Objective To compare short-term and long-term cardiovascular disease (CVD) risk scores and prevalence of metabolic syndrome in HIV-infected adults receiving and not receiving antiretroviral therapy (ART) to HIV-negative controls.

Methods A cross-sectional study including 151 HIV-infected, ART-naive, 150 HIV-infected on ART and 153 HIV-negative adults. Traditional cardiovascular risk factors were determined by standard investigations. The primary outcome was American College of Cardiology/American Heart Association Atherosclerotic CVD (ASCVD) Risk Estimator lifetime CVD risk score.
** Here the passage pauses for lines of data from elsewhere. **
#[local] Set Default Proof Using "Type*".

(** ** Outcomes

    A C function either finishes with a value, or does something the C
    standard leaves undefined (a null or dangling pointer is followed, a
    buffer is overrun), or one of the bounded loops of the model is cut short
    by its fuel.  The last two are kept apart from each other and from every
    error code of the library. *)

Inductive res (A : Type) : Type :=
| Ok (a : A)
| Undef
| OutOfFuel.

Arguments Ok {A} a.
Arguments Undef {A}.
Arguments OutOfFuel {A}.

(** ** State monad with outcomes *)

Definition M (S A : Type) : Type := S -> res (A * S).

#[global] Instance M_ret S : MRet (M S) := fun A a s => Ok (a, s).

#[global] Instance M_bind S : MBind (M S) := fun A B k m s =>
  match m s with
  | Ok (a, s') => k a s'
  | Undef => Undef
  | OutOfFuel => OutOfFuel
  end.

Definition undef {S A} : M S A := fun _ => Undef.
Definition out_of_fuel {S A} : M S A := fun _ => OutOfFuel.
Definition gets {S A} (f : S -> A) : M S A := fun s => Ok (f s, s).
Definition modify {S} (f : S -> S) : M S unit := fun s => Ok (tt, f s).

(** [must o] follows a pointer that must not be null. *)
Definition must {S A} (o : option A) : M S A :=
  match o with Some a => mret a | None => undef end.

Definition is_ok {A} (r : res A) : bool :=
  match r with Ok _ => true | _ => false end.

(** The value and the final state of a run that finishes, for witnesses. *)
Definition result_of {S A} (r : res (A * S)) : option A :=
  match r with Ok (a, _) => Some a | _ => None end.

Definition state_of {S A} (r : res (A * S)) : option S :=
  match r with Ok (_, s) => Some s | _ => None end.

(** What is kept of a value by [p] determines what [f] sees of it. *)
Lemma fmap_through {A B} (p : A -> A) (f : A -> B) (o o' : option A) :
  (forall a, f (p a) = f a) -> p <$> o = p <$> o' -> f <$> o = f <$> o'.
Proof.
  intros Hf E. destruct o as [a|], o' as [a'|]; try done. cbn in *.
  injection E as E. by rewrite <- (Hf a), <- (Hf a'), E.
Qed.
(* ===== verification/Status.v ===== *)
(** * Status codes

    The XY_* constants of include/ttypt/xy.h and [xy_strerror] of
    src/libxylem.c. *)

From S2P Require Import Prelude.
From stdpp Require Import options.
Local Open Scope Z_scope.

Definition XY_OK : Z := 0.
Definition XY_ERR_NOTFOUND : Z := -1.
Definition XY_ERR_INVALID : Z := -2.
Definition XY_ERR_TOOBIG : Z := -3.
Definition XY_ERR_INIT : Z := -4.
Definition XY_ERR_EPERM : Z := -5.

Definition XY_MAX_RET_SIZE : Z := 4096.
Definition XY_INVALID : Z := 2 ^ 32 - 1.
Definition XY_REGION_ROOT : Z := 0.
Definition XY_REGION_INVALID : Z := two64 - 1.

Inductive xy_deny_type := XY_DENY_HOOK | XY_DENY_MODULE.

Definition xy_strerror (err : Z) : string :=
  if decide (err = XY_OK) then "success"
  else if decide (err = XY_ERR_NOTFOUND) then "not found"
  else if decide (err = XY_ERR_INVALID) then "invalid argument"
  else if decide (err = XY_ERR_TOOBIG) then "return type too large"
  else if decide (err = XY_ERR_INIT) then "initialization failed"
  else if decide (err = XY_ERR_EPERM) then "operation not permitted"
  else "unknown error".

(** The six codes, and every other value the library could be asked about. *)
Definition xy_codes : list Z :=
  [XY_OK; XY_ERR_NOTFOUND; XY_ERR_INVALID; XY_ERR_TOOBIG; XY_ERR_INIT; XY_ERR_EPERM].
(* ===== verification/ModKey.v ===== *)
(** * Composite keys of the module registry

    [mod_key], [mod_key_len] and [mod_key_measure] of src/libxylem.c, with the
    part of [snprintf] they use. *)

From S2P Require Import Prelude Status.
From Stdlib Require Ascii String.
From stdpp Require Import options.
Local Open Scope Z_scope.

Definition NUL : Ascii.ascii := Ascii.zero.

(** A C string seen as its bytes, without the terminator. *)
Definition bytes_of (s : string) : list Ascii.ascii := String.list_ascii_of_string s.
Definition of_bytes (l : list Ascii.ascii) : string := String.string_of_list_ascii l.

Definition c_string (s : string) : Prop := NUL ∉ bytes_of s.

#[export] Instance c_string_dec s : Decision (c_string s).
Proof. unfold c_string. apply _. Defined.

(** Lower-case hexadecimal digit of a value below 16. *)
Definition hex_digit (d : Z) : Ascii.ascii :=
  Ascii.ascii_of_nat (Z.to_nat (if d <? 10 then 48 + d else 87 + d)).

(** [%0<n>llx]: the [n] low digits, most significant first. *)
Fixpoint hexn (n : nat) (r : Z) : list Ascii.ascii :=
  match n with
  | O => []
  | S n' => hexn n' (r / 16) ++ [hex_digit (r mod 16)]
  end.

(** [snprintf] into a buffer of [cap] bytes: at most [cap - 1] bytes of the
    formatted text and a terminator.  The result is the part of the buffer
    that was written. *)
Definition snprintf_buf (cap : nat) (text : list Ascii.ascii) : list Ascii.ascii :=
  match cap with
  | O => []
  | S room => take room text ++ [NUL]
  end.

(** [snprintf(buf, buf_len, "%s%c%016llx", path, 0, region_id)] *)
Definition mod_key (buf_len : nat) (path : string) (region_id : Z) : string :=
  of_bytes (snprintf_buf buf_len (bytes_of path ++ [NUL] ++ hexn 16 region_id)).

Definition MOD_KEY_SUFFIX_LEN : nat := 17.

Definition mod_key_len (path : string) : nat :=
  String.length path + MOD_KEY_SUFFIX_LEN.

(** [strlen] of a buffer: the bytes before the first NUL. *)
Fixpoint strlen_bytes (l : list Ascii.ascii) : nat :=
  match l with
  | [] => 0
  | c :: l' => if decide (c = NUL) then 0 else S (strlen_bytes l')
  end.

Definition mod_key_measure (data : string) : nat :=
  strlen_bytes (bytes_of data) + MOD_KEY_SUFFIX_LEN.

(** The key under which a module is registered. *)
Definition registry_key (path : string) (region_id : Z) : string :=
  mod_key (mod_key_len path) path region_id.

(** ** Lemmas *)

Lemma bytes_of_bytes l : bytes_of (of_bytes l) = l.
Proof. apply String.list_ascii_of_string_of_list_ascii. Qed.

Lemma of_bytes_of s : of_bytes (bytes_of s) = s.
Proof. apply String.string_of_list_ascii_of_string. Qed.

#[export] Instance bytes_of_inj : Inj (=) (=) bytes_of.
Proof. intros s t H. by rewrite <- (of_bytes_of s), H, of_bytes_of. Qed.

#[export] Instance of_bytes_inj : Inj (=) (=) of_bytes.
Proof. intros s t H. by rewrite <- (bytes_of_bytes s), H, bytes_of_bytes. Qed.

Lemma length_bytes_of s : length (bytes_of s) = String.length s.
Proof. induction s; cbn; [done|]. f_equal. done. Qed.

Lemma length_hexn n r : length (hexn n r) = n.
Proof. revert r. induction n; intros r; cbn; [done|]. rewrite length_app, IHn. cbn. lia. Qed.

Definition digits : list Z := seqZ 0 16.

Lemma hex_digit_inj (a b : Z) :
  0 <= a < 16 -> 0 <= b < 16 -> hex_digit a = hex_digit b -> a = b.
Proof.
  intros Ha Hb.
  assert (forall x, x ∈ digits -> forall y, y ∈ digits -> hex_digit x = hex_digit y -> x = y) as Hall.
  { setoid_rewrite <- Forall_forall.
    assert (Forall (fun x => Forall (fun y => x = y \/ hex_digit x <> hex_digit y) digits) digits) as HF.
    { apply (bool_decide_unpack _). vm_compute. done. }
    eapply Forall_impl; [exact HF|]. intros x Hx y Hy E. rewrite Forall_forall in Hx.
    by destruct (Hx y Hy). }
  apply Hall; apply elem_of_seqZ; lia.
Qed.

Lemma hexn_inj n (r r' : Z) :
  0 <= r < 16 ^ Z.of_nat n -> 0 <= r' < 16 ^ Z.of_nat n -> hexn n r = hexn n r' -> r = r'.
Proof.
  revert r r'. induction n as [|n IH]; intros r r' Hr Hr' E.
  - cbn in *. lia.
  - rewrite Nat2Z.inj_succ, Z.pow_succ_r in Hr, Hr' by lia. cbn in E.
    apply app_inj_tail in E as [E1 E2].
    apply IH in E1; [|split; [apply Z.div_pos; lia|apply Z.div_lt_upper_bound; lia]..].
    apply hex_digit_inj in E2; [|apply Z.mod_pos_bound; lia..].
    rewrite (Z.div_mod r 16), (Z.div_mod r' 16) by lia. congruence.
Qed.

(** Dropping the last digit of a number is dividing it by 16. *)
Lemma take_hexn n r : take n (hexn (S n) r) = hexn n (r / 16).
Proof. cbn. rewrite take_app_length'; [done|]. by rewrite length_hexn. Qed.

(** What [mod_key] leaves in a buffer of [mod_key_len] bytes: the path, a
    NUL, fifteen digits and the terminator. *)
Lemma registry_key_bytes path r :
  bytes_of (registry_key path r) = bytes_of path ++ NUL :: hexn 15 (r / 16) ++ [NUL].
Proof.
  unfold registry_key, mod_key, mod_key_len, MOD_KEY_SUFFIX_LEN.
  rewrite bytes_of_bytes, Nat.add_comm. unfold snprintf_buf. cbn [Nat.add].
  rewrite take_app, <- length_bytes_of.
  rewrite take_ge by lia.
  replace (S _ - _)%nat with 16%nat by lia.
  cbn [app take]. rewrite take_hexn. by rewrite <- app_assoc.
Qed.

Lemma strlen_bytes_app l l' : NUL ∉ l -> strlen_bytes (l ++ NUL :: l') = length l.
Proof.
  induction l as [|c l IH]; intros Hn; cbn; [done|].
  apply not_elem_of_cons in Hn as [Hc Hl]. rewrite decide_False by done. f_equal. by apply IH.
Qed.

Lemma app_nul_inj (a b x y : list Ascii.ascii) :
  NUL ∉ a -> NUL ∉ b -> a ++ NUL :: x = b ++ NUL :: y -> a = b /\ x = y.
Proof.
  revert b. induction a as [|c a IH]; intros [|d b] Ha Hb E; cbn in *.
  - by injection E.
  - injection E as <- _. destruct Hb. left.
  - injection E as -> _. destruct Ha. left.
  - apply not_elem_of_cons in Ha as [_ Ha], Hb as [_ Hb].
    injection E as <- E. by apply IH in E as [-> ->].
Qed.

(** C30: *)
Theorem registry_key_identity (p p' : string) (r r' : Z) :
  c_string p -> c_string p' -> is_u64 r -> is_u64 r' ->
  registry_key p r = registry_key p' r' <-> p = p' /\ r / 16 = r' / 16.
Proof.
  intros Hp Hp' Hr Hr'. split.
  - intros E. apply (f_equal bytes_of) in E. rewrite !registry_key_bytes in E.
    apply app_nul_inj in E as [E1 E2]; [|done..].
    apply bytes_of_inj in E1. apply app_inj_tail in E2 as [E2 _].
    apply hexn_inj in E2; [done|..];
      unfold is_u64, two64 in *; change (16 ^ Z.of_nat 15) with (2 ^ 60);
      (split; [apply Z.div_pos; lia|apply Z.div_lt_upper_bound; lia]).
  - intros [<- E]. apply (inj bytes_of). by rewrite !registry_key_bytes, E.
Qed.
(* ===== verification/Linked.v ===== *)
(** * Intrusive linked lists

    The library threads its objects on intrusive lists: parent pointers,
    sibling pointers, and the doubly-linked module list of a region.
    [linked next e ls]: following [next] from the pointer [e] visits [ls] and
    then reaches NULL.  [dll]: the same for a doubly-linked list with a head
    and a tail pointer. *)

From S2P Require Import Prelude State.
From stdpp Require Import options.

(** [next l] is [None] when [l] is not a live object, and otherwise the
    content of its link field. *)
Inductive linked (next : loc -> option (option loc)) : option loc -> list loc -> Prop :=
| linked_nil : linked next None []
| linked_cons l e ls : next l = Some e -> linked next e ls -> linked next (Some l) (l :: ls).

#[export] Hint Constructors linked : xylem.

(** A segment from [e], whose predecessor is [pp], to the node before [qn];
    [q] is its last node, or [pp] when it is empty. *)
Inductive dseg (next prev : loc -> option (option loc)) :
    option loc -> option loc -> option loc -> option loc -> list loc -> Prop :=
| dseg_nil pp qn : dseg next prev pp qn pp qn []
| dseg_cons pp l e q qn ls :
    prev l = Some pp -> next l = Some e -> dseg next prev (Some l) e q qn ls ->
    dseg next prev pp (Some l) q qn (l :: ls).

(** A whole list between its head and tail pointers. *)
Definition dll (next prev : loc -> option (option loc)) (head tail : option loc)
    (ls : list loc) : Prop :=
  dseg next prev None head tail None ls /\ NoDup ls.

(** ** Singly-linked lists *)

Section Linked.
Implicit Types next : loc -> option (option loc).

Lemma linked_nil_iff next e : linked next e [] <-> e = None.
Proof. split; [by inversion 1|]. intros ->. constructor. Qed.

Lemma linked_cons_iff next e l ls :
  linked next e (l :: ls) <-> e = Some l /\ exists e', next l = Some e' /\ linked next e' ls.
Proof.
  split; [inversion 1; simplify_eq; eauto|]. intros (-> & e' & ? & ?). by econstructor.
Qed.

Lemma linked_det next e ls ls' : linked next e ls -> linked next e ls' -> ls = ls'.
Proof.
  intros H. revert ls'. induction H as [|l e ls Hn H IH]; intros ls' H'.
  - by inversion H'.
  - inversion H'; simplify_eq. f_equal. by apply IH.
Qed.

Lemma linked_app_inv next e l ls1 ls2 :
  linked next e (ls1 ++ l :: ls2) -> linked next (Some l) (l :: ls2).
Proof.
  revert e. induction ls1 as [|x ls1 IH]; intros e H; cbn in *.
  - inversion H; simplify_eq. by econstructor.
  - inversion H; simplify_eq. by eapply IH.
Qed.

(** A list that ends visits no node twice. *)
Lemma linked_NoDup next e ls : linked next e ls -> NoDup ls.
Proof.
  intros H. induction H as [|l e ls Hn H IH]; constructor; [|done].
  intros Hin. apply list_elem_of_split in Hin as (ls1 & ls2 & ->).
  pose proof (linked_app_inv _ _ _ _ _ H) as H2.
  assert (linked next (Some l) (l :: ls1 ++ l :: ls2)) as H1 by by econstructor.
  pose proof (linked_det _ _ _ _ H1 H2) as E. apply (f_equal length) in E.
  cbn in E. rewrite length_app in E. cbn in E. lia.
Qed.

Lemma linked_live next e ls l : linked next e ls -> l ∈ ls -> is_Some (next l).
Proof. intros H. induction H; intros Hin; [by apply not_elem_of_nil in Hin|].
  apply elem_of_cons in Hin as [->|]; eauto. Qed.

Lemma linked_mono next next' e ls :
  (forall l, l ∈ ls -> next' l = next l) -> linked next e ls -> linked next' e ls.
Proof.
  intros Hn H. induction H; [constructor|]. econstructor.
  - rewrite Hn by left. done.
  - apply IHlinked. intros. apply Hn. by right.
Qed.

Lemma linked_ext next next' e ls :
  (forall l, next' l = next l) -> linked next e ls <-> linked next' e ls.
Proof. intros Hn. split; apply linked_mono; done. Qed.

(** A list of live objects is no longer than the heap. *)
Lemma linked_length {A} (h : gmap loc A) (f : A -> option loc) e ls :
  linked (fun l => f <$> h !! l) e ls -> (length ls <= size h)%nat.
Proof.
  intros H. pose proof (linked_NoDup _ _ _ H) as Hnd.
  rewrite <- size_dom, <- (size_list_to_set (C := gset loc)) by done.
  apply subseteq_size. intros l Hl. apply elem_of_list_to_set in Hl.
  apply elem_of_dom. eapply linked_live in Hl as [e' He]; [|done]. cbn in He.
  destruct (h !! l); [by eexists|done].
Qed.

End Linked.

(** ** Doubly-linked lists *)

Section Dll.
Implicit Types next prev : loc -> option (option loc).

Lemma dseg_nil_iff next prev pp e q qn :
  dseg next prev pp e q qn [] <-> e = qn /\ q = pp.
Proof. split; [by inversion 1|]. intros [-> ->]. constructor. Qed.

Lemma dseg_cons_iff next prev pp e q qn l ls :
  dseg next prev pp e q qn (l :: ls) <->
  e = Some l /\ prev l = Some pp /\
  exists e', next l = Some e' /\ dseg next prev (Some l) e' q qn ls.
Proof.
  split; [inversion 1; simplify_eq; eauto|]. intros (-> & Hp & e' & Hn & H). by econstructor.
Qed.

Lemma dseg_linked next prev pp e q ls :
  dseg next prev pp e q None ls -> linked next e ls.
Proof.
  intros H. remember (@None loc) as qn eqn:E.
  induction H; subst; [constructor|]. econstructor; [done|]. by apply IHdseg.
Qed.

Lemma dseg_mono next next' prev prev' pp e q qn ls :
  (forall l, l ∈ ls -> next' l = next l) -> (forall l, l ∈ ls -> prev' l = prev l) ->
  dseg next prev pp e q qn ls -> dseg next' prev' pp e q qn ls.
Proof.
  intros Hn Hp H. induction H; [constructor|]. econstructor.
  - rewrite Hp by left. done.
  - rewrite Hn by left. done.
  - apply IHdseg; intros; [apply Hn|apply Hp]; by right.
Qed.

Lemma dseg_app next prev pp e q qn ls1 ls2 :
  dseg next prev pp e q qn (ls1 ++ ls2) <->
  exists m n, dseg next prev pp e m n ls1 /\ dseg next prev m n q qn ls2.
Proof.
  revert pp e. induction ls1 as [|l ls1 IH]; intros pp e; cbn.
  - setoid_rewrite dseg_nil_iff. naive_solver.
  - rewrite dseg_cons_iff. setoid_rewrite dseg_cons_iff. setoid_rewrite IH. naive_solver.
Qed.

(** The pointer to the first node of a list, or to what follows it. *)
Definition first (ls : list loc) (qn : option loc) : option loc :=
  match ls with [] => qn | l :: _ => Some l end.
Definition final (ls : list loc) (pp : option loc) : option loc :=
  match last ls with None => pp | Some l => Some l end.

Lemma dseg_first next prev pp e q qn ls :
  dseg next prev pp e q qn ls -> e = first ls qn.
Proof. by destruct 1. Qed.

Lemma dseg_final next prev pp e q qn ls :
  dseg next prev pp e q qn ls -> q = final ls pp.
Proof.
  intros H. induction H as [|pp l e q qn ls Hp Hn H IH]; [done|].
  rewrite IH. unfold final. rewrite last_cons. by destruct (last ls).
Qed.

Lemma dseg_live next prev pp e q qn ls l :
  dseg next prev pp e q qn ls -> l ∈ ls -> is_Some (next l) /\ is_Some (prev l).
Proof.
  intros H. induction H; intros Hin; [by apply not_elem_of_nil in Hin|].
  apply elem_of_cons in Hin as [->|Hin]; [|by apply IHdseg]. split; by eexists.
Qed.

(** The links of a node in the middle of a list. *)
Lemma dseg_at next prev pp e q qn ls1 l ls2 :
  dseg next prev pp e q qn (ls1 ++ l :: ls2) <->
  dseg next prev pp e (final ls1 pp) (Some l) ls1 /\
  prev l = Some (final ls1 pp) /\ next l = Some (first ls2 qn) /\
  dseg next prev (Some l) (first ls2 qn) q qn ls2.
Proof.
  rewrite dseg_app. setoid_rewrite dseg_cons_iff. split.
  - intros (m & n & H1 & -> & Hp & e' & Hn & H2).
    pose proof (dseg_final _ _ _ _ _ _ _ H1) as ->.
    pose proof (dseg_first _ _ _ _ _ _ _ H2) as ->. done.
  - intros (H1 & Hp & Hn & H2). naive_solver.
Qed.

End Dll.

(** ** Relinking

    A segment stays one when its last [next] or its first [prev] is redirected. *)

Section Relink.
Implicit Types next prev : loc -> option (option loc).

Lemma dseg_end next prev next' prev' pp e q qn qn' ls :
  dseg next prev pp e q qn ls -> NoDup ls ->
  (forall x, x ∈ ls -> next' x = if decide (last ls = Some x) then Some qn' else next x) ->
  (forall x, x ∈ ls -> prev' x = prev x) ->
  dseg next' prev' pp (first ls qn') q qn' ls.
Proof.
  intros H Hnd Hn Hp. destruct ls as [|x ls _] using rev_ind.
  { apply dseg_nil_iff in H as [-> ->]. constructor. }
  apply NoDup_app in Hnd as (Hnd & Hx & _). apply dseg_app in H as (m & n & H1 & H2).
  apply dseg_cons_iff in H2 as (-> & Hpx & e' & Hnx & [-> ->]%dseg_nil_iff).
  assert (dseg next' prev' pp e m (Some x) ls) as H1'.
  { eapply dseg_mono; [..|exact H1]; intros y Hy.
    - rewrite Hn by (apply elem_of_app; by left). rewrite decide_False; [done|].
      rewrite last_snoc. intros [= ->]. apply (Hx _ Hy). by left.
    - apply Hp, elem_of_app. by left. }
  assert (first (ls ++ [x]) qn' = e) as ->.
  { rewrite (dseg_first _ _ _ _ _ _ _ H1). by destruct ls. }
  apply dseg_app. exists m, (Some x). split; [done|]. econstructor; [..|constructor].
  - rewrite Hp; [done|]. apply elem_of_app. right. by left.
  - rewrite Hn by (apply elem_of_app; right; by left). by rewrite last_snoc, decide_True.
Qed.

Lemma dseg_start next prev next' prev' pp pp' e q qn ls :
  dseg next prev pp e q qn ls -> NoDup ls ->
  (forall x, x ∈ ls -> next' x = next x) ->
  (forall x, x ∈ ls -> prev' x = if decide (head ls = Some x) then Some pp' else prev x) ->
  dseg next' prev' pp' e (final ls pp') qn ls.
Proof.
  intros H Hnd Hn Hp. destruct ls as [|x ls].
  { apply dseg_nil_iff in H as [-> ->]. constructor. }
  apply NoDup_cons in Hnd as [Hx Hnd].
  apply dseg_cons_iff in H as (-> & Hpx & e' & Hnx & H).
  assert (final (x :: ls) pp' = q) as ->.
  { rewrite (dseg_final _ _ _ _ _ _ _ H). unfold final. rewrite last_cons. by destruct (last ls). }
  econstructor.
  - rewrite Hp by left. by rewrite decide_True.
  - rewrite Hn by left. done.
  - eapply dseg_mono; [..|exact H]; intros y Hy; [apply Hn; by right|].
    rewrite Hp by by right. rewrite decide_False; [done|]. intros [= ->]. done.
Qed.

(** Removal of a node: the node before it and the node after it, or the head
    and the tail pointer, are redirected. *)
Lemma dll_remove next prev next' prev' h t ls1 l ls2 :
  dll next prev h t (ls1 ++ l :: ls2) ->
  (forall x, x ∈ ls1 ++ ls2 ->
     next' x = if decide (last ls1 = Some x) then Some (head ls2) else next x) ->
  (forall x, x ∈ ls1 ++ ls2 ->
     prev' x = if decide (head ls2 = Some x) then Some (last ls1) else prev x) ->
  dll next' prev' (head (ls1 ++ ls2)) (last (ls1 ++ ls2)) (ls1 ++ ls2).
Proof.
  intros [H Hnd] Hn Hp. apply NoDup_app in Hnd as (Hnd1 & Hd & [Hl Hnd2]%NoDup_cons).
  apply dseg_at in H as (H1 & _ & _ & H2).
  assert (forall x, x ∈ ls1 -> x ∉ ls2) as Hd' by (intros x Hx Hx'; apply (Hd x Hx); by right).
  split.
  - apply (dseg_end _ _ next' prev' _ _ _ _ (head ls2)) in H1; [|done|..].
    2: { intros x Hx. rewrite Hn by (apply elem_of_app; by left). done. }
    2: { intros x Hx. rewrite Hp by (apply elem_of_app; by left). rewrite decide_False; [done|].
         intros E. apply (Hd' _ Hx). destruct ls2; [done|]. injection E as ->. by left. }
    apply (dseg_start _ _ next' prev' _ (last ls1)) in H2; [|done|..].
    2: { intros x Hx. rewrite Hn by (apply elem_of_app; by right). rewrite decide_False; [done|].
         intros E. apply last_Some_elem_of in E. by apply (Hd' _ E). }
    2: { intros x Hx. rewrite Hp by (apply elem_of_app; by right). done. }
    assert (head (ls1 ++ ls2) = first ls1 (head ls2)) as -> by by destruct ls1.
    assert (last (ls1 ++ ls2) = final ls2 (last ls1)) as -> by (rewrite last_app; by unfold final; destruct (last ls2)).
    apply dseg_app. exists (last ls1), (head ls2). split.
    + by replace (last ls1) with (final ls1 None) by (unfold final; by destruct (last ls1)).
    + by replace (head ls2) with (first ls2 None) by by destruct ls2.
  - apply NoDup_app. done.
Qed.

(** Insertion of a node between two parts of a list. *)
Lemma dll_insert next prev next' prev' h t ls1 l ls2 :
  dll next prev h t (ls1 ++ ls2) -> l ∉ ls1 ++ ls2 ->
  (forall x, x ∈ ls1 ++ ls2 ->
     next' x = if decide (last ls1 = Some x) then Some (Some l) else next x) ->
  (forall x, x ∈ ls1 ++ ls2 ->
     prev' x = if decide (head ls2 = Some x) then Some (Some l) else prev x) ->
  next' l = Some (head ls2) -> prev' l = Some (last ls1) ->
  dll next' prev' (head (ls1 ++ l :: ls2)) (last (ls1 ++ l :: ls2)) (ls1 ++ l :: ls2).
Proof.
  intros [H Hnd] Hl Hn Hp Hnl Hpl. apply NoDup_app in Hnd as (Hnd1 & Hd & Hnd2).
  apply not_elem_of_app in Hl as [Hl1 Hl2].
  apply dseg_app in H as (m & n & H1 & H2). split.
  - apply (dseg_end _ _ next' prev' _ _ _ _ (Some l)) in H1 as H1'; [|done|..].
    2: { intros x Hx. rewrite Hn by (apply elem_of_app; by left). done. }
    2: { intros x Hx. rewrite Hp by (apply elem_of_app; by left). rewrite decide_False; [done|].
         intros E. apply (Hd _ Hx). destruct ls2; [done|]. injection E as ->. by left. }
    apply (dseg_start _ _ next' prev' _ (Some l)) in H2 as H2'; [|done|..].
    2: { intros x Hx. rewrite Hn by (apply elem_of_app; by right). rewrite decide_False; [done|].
         intros E. apply last_Some_elem_of in E. by apply (Hd _ E). }
    2: { intros x Hx. rewrite Hp by (apply elem_of_app; by right). done. }
    assert (head (ls1 ++ l :: ls2) = first ls1 (Some l)) as -> by by destruct ls1.
    assert (last (ls1 ++ l :: ls2) = final ls2 (Some l)) as ->.
    { rewrite last_app, last_cons. by unfold final; destruct (last ls2). }
    apply dseg_at. rewrite (dseg_final _ _ _ _ _ _ _ H1) in H1'. split_and!.
    + done.
    + rewrite Hpl. unfold final. by destruct (last ls1).
    + rewrite Hnl. by destruct ls2.
    + rewrite (dseg_first _ _ _ _ _ _ _ H2) in H2'. done.
  - apply NoDup_app. split_and!; [done|intros x Hx [->|Hx']%elem_of_cons|by apply NoDup_cons]; [done|].
    by apply (Hd _ Hx).
Qed.

Lemma dll_ends next prev h t ls : dll next prev h t ls -> h = head ls /\ t = last ls.
Proof.
  intros [H _]. split.
  - rewrite (dseg_first _ _ _ _ _ _ _ H). by destruct ls.
  - rewrite (dseg_final _ _ _ _ _ _ _ H). unfold final. by destruct (last ls).
Qed.

Lemma dll_mono next next' prev prev' h t ls :
  (forall l, l ∈ ls -> next' l = next l) -> (forall l, l ∈ ls -> prev' l = prev l) ->
  dll next prev h t ls -> dll next' prev' h t ls.
Proof. intros Hn Hp [H Hnd]. split; [by eapply dseg_mono|done]. Qed.

(** The neighbours of a node. *)
Lemma dll_at next prev h t ls1 l ls2 :
  dll next prev h t (ls1 ++ l :: ls2) -> prev l = Some (last ls1) /\ next l = Some (head ls2).
Proof.
  intros [H _]. apply dseg_at in H as (_ & -> & -> & _). unfold final.
  destruct (last ls1), ls2; done.
Qed.

Lemma dll_det next prev h t ls t' ls' :
  dll next prev h t ls -> dll next prev h t' ls' -> ls = ls'.
Proof. intros [H _] [H' _]. eapply linked_det; by eapply dseg_linked. Qed.

End Relink.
Secondary outcomes were ASCVD 10-year risk, Framingham risk scores, statin indication and metabolic syndrome.

Results Compared with HIV-negative controls, more HIV-infected adults on ART were classified as high lifetime CVD risk (34.7% vs 17.0%, p<0.001) although 10-year risk scores were similar, a trend which was similar across multiple CVD risk models. In addition, HIV-infected adults on ART had a higher prevalence of metabolic syndrome versus HIV-negative controls (21.3% vs 7.8%, p=0.008), with two common clusters of risk factors. More than one-quarter (28.7%) of HIV-infected Tanzanian adults on ART meet criteria for statin initiation.

Conclusions HIV-infected ART-treated individuals have high lifetime cardiovascular risk, and this risk seems to develop rapidly in the first 3–4 years of ART as does the development of clusters of metabolic syndrome criteria. These data identify a new subgroup of low short-term/high–lifetime risk HIV-infected individuals on ART who do not currently meet criteria for CVD risk factor modification but require further study.